#### Exercise materials

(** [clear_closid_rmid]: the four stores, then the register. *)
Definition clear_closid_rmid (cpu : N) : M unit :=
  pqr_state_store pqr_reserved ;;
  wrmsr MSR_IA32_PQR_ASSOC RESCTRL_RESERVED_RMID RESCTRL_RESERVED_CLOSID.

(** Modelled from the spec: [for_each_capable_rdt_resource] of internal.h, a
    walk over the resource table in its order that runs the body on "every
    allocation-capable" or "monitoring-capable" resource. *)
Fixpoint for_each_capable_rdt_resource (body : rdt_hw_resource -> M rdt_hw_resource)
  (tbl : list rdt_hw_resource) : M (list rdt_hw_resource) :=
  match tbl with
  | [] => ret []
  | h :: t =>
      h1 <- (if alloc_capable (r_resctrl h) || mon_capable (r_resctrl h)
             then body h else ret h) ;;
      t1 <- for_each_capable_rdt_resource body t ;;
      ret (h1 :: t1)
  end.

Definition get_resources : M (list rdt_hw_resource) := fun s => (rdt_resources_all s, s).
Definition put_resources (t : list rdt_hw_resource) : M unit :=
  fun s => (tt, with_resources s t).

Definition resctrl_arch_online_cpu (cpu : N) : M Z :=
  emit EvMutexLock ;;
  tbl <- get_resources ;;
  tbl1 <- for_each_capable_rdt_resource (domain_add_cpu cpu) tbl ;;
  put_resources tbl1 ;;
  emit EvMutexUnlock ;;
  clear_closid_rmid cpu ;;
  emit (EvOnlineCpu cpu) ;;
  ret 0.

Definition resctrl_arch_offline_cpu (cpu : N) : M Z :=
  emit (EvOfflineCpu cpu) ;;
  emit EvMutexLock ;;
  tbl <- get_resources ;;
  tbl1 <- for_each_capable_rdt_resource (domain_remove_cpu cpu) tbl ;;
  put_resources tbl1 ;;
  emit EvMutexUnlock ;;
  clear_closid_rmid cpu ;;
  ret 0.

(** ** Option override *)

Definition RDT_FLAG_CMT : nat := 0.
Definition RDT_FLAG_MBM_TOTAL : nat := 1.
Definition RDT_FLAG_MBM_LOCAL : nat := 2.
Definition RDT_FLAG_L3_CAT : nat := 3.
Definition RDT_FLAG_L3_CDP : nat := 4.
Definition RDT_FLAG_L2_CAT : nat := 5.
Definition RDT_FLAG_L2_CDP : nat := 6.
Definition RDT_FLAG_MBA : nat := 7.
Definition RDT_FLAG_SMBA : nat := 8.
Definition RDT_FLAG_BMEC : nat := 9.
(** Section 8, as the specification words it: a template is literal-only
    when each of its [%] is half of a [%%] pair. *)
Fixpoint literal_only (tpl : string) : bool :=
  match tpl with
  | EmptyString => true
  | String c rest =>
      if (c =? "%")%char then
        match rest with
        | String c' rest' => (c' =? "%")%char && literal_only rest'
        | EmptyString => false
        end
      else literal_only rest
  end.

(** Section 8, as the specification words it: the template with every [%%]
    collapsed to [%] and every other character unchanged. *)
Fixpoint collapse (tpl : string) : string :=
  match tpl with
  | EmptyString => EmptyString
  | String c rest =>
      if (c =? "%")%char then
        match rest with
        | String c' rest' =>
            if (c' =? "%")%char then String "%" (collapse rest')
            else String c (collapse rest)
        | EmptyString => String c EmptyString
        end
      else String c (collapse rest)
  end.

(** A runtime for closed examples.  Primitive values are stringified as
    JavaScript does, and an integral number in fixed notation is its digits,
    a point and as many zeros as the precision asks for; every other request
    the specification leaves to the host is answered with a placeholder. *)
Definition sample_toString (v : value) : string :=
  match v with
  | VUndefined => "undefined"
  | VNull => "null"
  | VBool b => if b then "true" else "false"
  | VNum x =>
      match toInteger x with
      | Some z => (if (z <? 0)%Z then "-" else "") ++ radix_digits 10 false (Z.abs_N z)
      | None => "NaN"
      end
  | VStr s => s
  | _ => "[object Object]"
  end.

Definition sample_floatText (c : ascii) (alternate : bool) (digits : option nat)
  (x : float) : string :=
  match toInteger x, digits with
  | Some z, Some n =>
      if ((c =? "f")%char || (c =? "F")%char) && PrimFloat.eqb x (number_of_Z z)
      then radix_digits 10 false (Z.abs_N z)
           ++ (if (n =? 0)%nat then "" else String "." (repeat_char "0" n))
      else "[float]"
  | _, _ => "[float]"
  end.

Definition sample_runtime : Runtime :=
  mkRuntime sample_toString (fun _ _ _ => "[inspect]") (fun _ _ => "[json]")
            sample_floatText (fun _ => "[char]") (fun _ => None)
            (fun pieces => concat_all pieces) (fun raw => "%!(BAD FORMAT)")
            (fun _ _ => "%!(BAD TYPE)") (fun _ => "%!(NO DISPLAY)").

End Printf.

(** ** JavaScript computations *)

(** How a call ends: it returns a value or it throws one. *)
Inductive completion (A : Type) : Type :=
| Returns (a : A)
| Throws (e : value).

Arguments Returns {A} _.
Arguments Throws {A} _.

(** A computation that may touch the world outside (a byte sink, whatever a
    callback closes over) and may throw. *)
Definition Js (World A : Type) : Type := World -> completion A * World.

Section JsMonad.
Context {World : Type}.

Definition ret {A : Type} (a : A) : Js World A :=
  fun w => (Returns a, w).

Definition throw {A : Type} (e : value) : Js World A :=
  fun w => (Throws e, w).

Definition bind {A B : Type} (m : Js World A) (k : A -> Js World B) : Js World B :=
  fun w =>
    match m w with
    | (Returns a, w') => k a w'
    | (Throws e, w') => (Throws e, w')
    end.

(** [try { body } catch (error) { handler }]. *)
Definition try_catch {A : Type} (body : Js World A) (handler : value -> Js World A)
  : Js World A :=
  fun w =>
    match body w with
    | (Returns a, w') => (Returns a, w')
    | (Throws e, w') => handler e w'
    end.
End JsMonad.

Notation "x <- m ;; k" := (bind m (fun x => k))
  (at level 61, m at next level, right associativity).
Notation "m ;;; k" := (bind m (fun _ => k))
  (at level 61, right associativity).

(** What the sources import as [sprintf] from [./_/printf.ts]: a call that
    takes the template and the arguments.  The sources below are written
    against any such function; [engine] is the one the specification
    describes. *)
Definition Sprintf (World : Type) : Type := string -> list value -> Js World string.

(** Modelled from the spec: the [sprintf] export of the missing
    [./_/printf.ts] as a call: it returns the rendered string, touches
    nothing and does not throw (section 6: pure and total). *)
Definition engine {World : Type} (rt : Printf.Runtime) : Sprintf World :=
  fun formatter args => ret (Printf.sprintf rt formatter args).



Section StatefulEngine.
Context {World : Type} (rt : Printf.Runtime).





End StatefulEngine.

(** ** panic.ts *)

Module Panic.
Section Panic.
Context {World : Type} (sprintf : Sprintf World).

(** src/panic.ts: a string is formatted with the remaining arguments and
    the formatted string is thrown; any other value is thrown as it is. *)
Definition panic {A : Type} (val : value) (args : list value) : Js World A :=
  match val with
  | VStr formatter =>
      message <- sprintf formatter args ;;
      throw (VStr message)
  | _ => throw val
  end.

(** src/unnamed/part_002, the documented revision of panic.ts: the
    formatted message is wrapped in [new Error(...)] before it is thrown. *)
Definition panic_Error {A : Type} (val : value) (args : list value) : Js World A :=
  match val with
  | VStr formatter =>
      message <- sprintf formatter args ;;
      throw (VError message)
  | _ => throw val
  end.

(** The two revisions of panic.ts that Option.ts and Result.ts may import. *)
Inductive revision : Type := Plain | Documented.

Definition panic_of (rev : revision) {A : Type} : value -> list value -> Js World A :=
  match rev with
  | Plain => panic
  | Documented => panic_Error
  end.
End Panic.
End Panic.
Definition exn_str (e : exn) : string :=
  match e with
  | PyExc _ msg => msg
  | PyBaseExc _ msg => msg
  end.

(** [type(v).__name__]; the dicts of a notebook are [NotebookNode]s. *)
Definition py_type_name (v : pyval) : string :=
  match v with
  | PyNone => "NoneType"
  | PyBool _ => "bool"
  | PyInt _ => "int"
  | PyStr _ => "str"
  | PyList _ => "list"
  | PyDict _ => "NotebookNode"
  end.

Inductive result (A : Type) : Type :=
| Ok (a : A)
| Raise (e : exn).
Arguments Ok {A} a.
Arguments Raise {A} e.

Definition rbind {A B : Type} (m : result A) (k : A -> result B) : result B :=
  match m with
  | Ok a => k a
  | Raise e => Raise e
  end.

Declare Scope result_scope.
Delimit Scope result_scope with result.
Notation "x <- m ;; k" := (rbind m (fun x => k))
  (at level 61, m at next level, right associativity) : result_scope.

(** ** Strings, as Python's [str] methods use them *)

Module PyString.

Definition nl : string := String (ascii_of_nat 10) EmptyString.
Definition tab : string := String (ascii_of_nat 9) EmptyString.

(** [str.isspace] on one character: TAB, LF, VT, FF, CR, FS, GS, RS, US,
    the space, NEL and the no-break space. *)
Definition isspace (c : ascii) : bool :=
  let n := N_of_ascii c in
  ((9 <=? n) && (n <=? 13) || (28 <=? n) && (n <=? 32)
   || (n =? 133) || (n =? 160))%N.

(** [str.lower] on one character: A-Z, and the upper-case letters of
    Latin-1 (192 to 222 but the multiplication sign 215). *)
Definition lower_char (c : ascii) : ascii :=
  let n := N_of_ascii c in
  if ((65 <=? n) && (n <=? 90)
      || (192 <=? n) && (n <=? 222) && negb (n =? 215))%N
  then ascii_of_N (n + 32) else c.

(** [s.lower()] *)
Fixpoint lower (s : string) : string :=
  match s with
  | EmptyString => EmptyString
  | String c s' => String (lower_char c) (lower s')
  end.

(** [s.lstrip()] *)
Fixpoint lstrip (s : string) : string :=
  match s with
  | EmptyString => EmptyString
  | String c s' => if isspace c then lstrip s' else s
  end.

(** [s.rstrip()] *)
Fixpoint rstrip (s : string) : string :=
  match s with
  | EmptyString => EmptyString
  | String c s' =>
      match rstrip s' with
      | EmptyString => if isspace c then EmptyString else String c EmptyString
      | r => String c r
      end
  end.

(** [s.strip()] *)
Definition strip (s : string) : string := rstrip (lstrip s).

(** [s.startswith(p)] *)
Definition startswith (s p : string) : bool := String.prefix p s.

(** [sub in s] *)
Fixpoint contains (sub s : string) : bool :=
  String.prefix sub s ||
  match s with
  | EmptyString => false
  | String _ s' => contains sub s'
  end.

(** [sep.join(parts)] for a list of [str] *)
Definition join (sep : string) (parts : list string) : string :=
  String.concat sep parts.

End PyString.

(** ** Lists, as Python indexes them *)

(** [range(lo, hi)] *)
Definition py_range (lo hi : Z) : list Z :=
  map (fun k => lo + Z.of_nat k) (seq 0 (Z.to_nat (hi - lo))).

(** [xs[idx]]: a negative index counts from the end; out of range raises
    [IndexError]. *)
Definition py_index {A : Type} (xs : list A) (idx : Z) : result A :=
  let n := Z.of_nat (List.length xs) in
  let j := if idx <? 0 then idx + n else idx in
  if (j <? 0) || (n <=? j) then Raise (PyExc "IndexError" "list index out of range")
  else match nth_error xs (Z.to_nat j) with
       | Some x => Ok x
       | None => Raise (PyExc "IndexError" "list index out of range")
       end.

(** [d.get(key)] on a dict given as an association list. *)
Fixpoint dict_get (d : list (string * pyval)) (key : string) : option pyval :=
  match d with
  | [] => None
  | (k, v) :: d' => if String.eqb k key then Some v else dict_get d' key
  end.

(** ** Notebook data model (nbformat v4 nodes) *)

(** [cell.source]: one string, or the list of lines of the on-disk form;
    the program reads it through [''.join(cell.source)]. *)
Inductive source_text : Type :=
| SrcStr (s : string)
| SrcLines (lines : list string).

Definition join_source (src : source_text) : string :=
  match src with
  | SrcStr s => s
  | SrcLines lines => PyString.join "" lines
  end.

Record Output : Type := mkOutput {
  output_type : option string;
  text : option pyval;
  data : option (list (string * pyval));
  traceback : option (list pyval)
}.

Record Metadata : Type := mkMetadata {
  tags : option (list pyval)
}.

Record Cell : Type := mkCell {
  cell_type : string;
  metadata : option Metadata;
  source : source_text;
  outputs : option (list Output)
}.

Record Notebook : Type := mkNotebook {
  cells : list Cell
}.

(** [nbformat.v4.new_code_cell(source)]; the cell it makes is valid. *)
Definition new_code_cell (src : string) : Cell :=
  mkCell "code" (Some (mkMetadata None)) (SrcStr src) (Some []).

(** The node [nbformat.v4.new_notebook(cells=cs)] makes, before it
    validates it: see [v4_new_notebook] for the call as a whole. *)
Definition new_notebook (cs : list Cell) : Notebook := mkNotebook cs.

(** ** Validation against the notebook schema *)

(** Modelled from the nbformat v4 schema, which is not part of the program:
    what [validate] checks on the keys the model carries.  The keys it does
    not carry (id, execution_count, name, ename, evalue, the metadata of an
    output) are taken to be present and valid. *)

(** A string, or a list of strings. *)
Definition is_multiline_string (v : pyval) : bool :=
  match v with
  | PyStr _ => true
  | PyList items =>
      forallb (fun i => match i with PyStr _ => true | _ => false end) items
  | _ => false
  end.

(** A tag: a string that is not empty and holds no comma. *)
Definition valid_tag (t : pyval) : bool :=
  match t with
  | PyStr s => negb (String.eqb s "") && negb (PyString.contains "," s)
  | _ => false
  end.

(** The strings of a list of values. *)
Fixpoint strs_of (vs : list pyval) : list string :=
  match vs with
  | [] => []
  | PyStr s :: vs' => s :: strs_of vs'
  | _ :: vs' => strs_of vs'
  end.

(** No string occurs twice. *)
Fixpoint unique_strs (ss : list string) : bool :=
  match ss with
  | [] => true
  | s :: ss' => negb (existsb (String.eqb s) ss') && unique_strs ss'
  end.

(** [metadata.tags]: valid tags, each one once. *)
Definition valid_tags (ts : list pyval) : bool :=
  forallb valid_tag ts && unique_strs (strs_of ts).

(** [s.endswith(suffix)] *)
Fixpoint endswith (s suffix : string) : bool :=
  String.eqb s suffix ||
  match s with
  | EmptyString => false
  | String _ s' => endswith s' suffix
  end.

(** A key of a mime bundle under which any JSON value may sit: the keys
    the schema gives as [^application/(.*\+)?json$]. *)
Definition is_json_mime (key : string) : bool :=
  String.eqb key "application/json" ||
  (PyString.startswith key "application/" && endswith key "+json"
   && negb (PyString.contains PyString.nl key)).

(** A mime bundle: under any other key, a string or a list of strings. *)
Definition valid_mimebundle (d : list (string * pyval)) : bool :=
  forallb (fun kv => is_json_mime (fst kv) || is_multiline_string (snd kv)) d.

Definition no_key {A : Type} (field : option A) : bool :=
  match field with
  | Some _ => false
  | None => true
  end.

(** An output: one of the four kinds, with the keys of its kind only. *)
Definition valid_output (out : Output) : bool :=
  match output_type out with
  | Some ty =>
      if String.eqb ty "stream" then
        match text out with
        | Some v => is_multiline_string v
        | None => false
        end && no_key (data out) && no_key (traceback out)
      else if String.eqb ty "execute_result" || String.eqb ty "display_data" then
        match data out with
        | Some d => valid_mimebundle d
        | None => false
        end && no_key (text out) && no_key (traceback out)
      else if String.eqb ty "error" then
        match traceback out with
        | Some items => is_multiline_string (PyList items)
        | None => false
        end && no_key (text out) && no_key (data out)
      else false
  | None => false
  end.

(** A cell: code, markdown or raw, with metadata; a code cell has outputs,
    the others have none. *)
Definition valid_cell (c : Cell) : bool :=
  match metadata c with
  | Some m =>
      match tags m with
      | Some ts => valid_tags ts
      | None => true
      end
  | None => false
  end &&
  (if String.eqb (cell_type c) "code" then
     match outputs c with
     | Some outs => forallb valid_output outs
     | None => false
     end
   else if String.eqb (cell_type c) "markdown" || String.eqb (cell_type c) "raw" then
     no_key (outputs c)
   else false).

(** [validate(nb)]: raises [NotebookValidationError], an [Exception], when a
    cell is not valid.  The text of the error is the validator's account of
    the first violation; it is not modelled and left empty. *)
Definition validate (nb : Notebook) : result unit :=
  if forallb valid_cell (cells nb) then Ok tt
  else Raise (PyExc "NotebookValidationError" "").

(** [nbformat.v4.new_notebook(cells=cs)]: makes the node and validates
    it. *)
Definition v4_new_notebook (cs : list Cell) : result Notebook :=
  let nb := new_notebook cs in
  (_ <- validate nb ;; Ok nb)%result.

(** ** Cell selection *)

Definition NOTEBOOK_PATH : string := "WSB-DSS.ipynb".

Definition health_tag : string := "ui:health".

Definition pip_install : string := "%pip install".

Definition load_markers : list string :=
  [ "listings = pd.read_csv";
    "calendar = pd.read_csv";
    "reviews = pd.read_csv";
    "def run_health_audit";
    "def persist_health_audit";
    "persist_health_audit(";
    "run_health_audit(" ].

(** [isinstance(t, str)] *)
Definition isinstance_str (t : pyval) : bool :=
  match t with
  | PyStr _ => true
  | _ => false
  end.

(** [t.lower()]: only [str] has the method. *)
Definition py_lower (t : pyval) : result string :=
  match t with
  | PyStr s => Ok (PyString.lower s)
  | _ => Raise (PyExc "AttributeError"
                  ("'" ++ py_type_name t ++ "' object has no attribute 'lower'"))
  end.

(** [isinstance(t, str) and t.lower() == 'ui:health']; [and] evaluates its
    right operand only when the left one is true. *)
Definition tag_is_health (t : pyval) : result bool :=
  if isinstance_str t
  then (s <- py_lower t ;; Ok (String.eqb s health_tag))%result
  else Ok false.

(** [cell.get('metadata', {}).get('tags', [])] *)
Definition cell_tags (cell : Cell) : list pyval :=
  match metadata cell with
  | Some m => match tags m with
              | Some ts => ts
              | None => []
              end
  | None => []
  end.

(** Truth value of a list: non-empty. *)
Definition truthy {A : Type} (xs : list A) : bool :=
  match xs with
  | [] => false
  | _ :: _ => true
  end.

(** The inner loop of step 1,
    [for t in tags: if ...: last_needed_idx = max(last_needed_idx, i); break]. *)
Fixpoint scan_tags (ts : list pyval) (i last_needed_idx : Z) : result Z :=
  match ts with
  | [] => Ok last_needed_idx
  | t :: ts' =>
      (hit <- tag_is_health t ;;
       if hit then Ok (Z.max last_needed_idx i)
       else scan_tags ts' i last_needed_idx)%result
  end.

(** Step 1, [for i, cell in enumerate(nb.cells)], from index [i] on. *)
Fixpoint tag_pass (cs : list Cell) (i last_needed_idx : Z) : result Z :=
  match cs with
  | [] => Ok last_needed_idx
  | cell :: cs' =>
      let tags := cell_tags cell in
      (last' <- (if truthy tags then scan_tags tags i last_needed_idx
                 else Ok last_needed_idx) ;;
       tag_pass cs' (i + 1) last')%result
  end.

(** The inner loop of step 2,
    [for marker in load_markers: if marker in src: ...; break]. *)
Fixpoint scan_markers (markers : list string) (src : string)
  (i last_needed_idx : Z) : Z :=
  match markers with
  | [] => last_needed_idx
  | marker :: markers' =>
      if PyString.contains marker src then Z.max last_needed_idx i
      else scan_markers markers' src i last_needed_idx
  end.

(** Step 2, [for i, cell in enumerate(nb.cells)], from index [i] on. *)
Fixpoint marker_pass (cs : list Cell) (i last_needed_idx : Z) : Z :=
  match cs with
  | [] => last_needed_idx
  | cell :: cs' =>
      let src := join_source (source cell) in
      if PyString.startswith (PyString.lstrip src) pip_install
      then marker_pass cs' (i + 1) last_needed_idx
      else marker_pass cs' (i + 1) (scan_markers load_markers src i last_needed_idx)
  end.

########

Work required: Report how many lines in the data contain the word "markdown", with no words besides the number.

Task response: 2